Extracted data section start

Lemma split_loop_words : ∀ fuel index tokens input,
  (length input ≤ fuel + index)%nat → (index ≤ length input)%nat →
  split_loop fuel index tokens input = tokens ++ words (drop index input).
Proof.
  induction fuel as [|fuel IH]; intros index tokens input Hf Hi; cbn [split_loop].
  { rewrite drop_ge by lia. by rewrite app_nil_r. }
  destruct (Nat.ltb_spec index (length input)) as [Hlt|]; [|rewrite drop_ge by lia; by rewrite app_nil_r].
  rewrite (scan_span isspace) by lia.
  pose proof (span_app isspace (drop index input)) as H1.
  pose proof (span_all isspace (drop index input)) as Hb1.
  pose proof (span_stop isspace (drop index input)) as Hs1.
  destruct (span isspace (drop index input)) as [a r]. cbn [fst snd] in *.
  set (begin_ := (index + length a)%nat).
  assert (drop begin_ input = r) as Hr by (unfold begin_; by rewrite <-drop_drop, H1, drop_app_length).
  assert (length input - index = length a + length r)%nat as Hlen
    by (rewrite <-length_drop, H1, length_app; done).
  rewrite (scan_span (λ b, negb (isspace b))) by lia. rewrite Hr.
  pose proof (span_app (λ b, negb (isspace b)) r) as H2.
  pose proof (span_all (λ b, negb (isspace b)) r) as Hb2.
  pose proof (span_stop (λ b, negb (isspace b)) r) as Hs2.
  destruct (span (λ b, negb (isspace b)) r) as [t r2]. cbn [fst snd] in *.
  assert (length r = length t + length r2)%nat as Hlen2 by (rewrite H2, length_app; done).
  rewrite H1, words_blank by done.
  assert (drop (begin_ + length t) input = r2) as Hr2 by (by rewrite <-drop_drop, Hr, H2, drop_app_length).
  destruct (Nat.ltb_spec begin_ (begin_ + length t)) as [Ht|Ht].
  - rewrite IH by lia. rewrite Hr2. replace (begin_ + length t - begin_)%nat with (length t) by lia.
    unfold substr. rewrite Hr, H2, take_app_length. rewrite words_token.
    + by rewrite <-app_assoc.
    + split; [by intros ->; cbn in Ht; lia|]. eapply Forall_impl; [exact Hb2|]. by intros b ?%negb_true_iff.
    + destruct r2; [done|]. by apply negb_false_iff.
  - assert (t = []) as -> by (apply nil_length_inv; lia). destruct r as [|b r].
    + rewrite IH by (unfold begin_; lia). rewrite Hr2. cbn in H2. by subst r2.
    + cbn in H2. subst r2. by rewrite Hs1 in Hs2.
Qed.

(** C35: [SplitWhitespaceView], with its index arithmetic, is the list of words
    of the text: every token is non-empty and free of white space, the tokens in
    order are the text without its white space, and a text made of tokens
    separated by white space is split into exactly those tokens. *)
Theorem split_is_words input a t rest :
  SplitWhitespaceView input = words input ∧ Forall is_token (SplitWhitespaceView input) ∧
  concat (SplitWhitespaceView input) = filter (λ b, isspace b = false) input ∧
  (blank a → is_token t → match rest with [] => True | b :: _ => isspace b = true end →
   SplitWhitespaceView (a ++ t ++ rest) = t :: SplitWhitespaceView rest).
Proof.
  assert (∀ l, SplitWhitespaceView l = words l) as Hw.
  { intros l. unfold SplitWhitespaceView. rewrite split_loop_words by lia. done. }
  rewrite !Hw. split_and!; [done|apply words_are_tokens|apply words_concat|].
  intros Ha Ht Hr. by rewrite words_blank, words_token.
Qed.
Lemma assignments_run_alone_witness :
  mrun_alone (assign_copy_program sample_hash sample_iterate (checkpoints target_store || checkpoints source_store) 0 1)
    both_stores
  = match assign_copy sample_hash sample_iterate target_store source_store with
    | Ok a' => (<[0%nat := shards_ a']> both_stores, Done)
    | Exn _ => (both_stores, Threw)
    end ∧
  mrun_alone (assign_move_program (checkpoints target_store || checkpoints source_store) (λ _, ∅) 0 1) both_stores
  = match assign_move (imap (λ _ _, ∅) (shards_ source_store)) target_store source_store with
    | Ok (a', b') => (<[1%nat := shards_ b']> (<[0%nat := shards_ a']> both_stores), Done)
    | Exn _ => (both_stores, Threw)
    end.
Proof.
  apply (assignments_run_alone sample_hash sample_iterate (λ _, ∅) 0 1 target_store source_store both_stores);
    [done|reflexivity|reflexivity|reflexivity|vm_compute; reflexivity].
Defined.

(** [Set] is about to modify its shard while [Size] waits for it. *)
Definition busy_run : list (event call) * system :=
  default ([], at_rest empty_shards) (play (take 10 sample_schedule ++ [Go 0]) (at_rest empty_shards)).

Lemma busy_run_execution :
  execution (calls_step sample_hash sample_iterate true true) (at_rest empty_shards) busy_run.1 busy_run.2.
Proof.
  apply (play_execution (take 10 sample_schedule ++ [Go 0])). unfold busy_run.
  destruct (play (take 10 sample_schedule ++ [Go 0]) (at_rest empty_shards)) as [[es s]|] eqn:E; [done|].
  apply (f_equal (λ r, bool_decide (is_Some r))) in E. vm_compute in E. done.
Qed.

Extracted data section end

— Task goal —
Check each line of the listing above for the string "Lemma", then report only how many lines have it.

— Reply —
3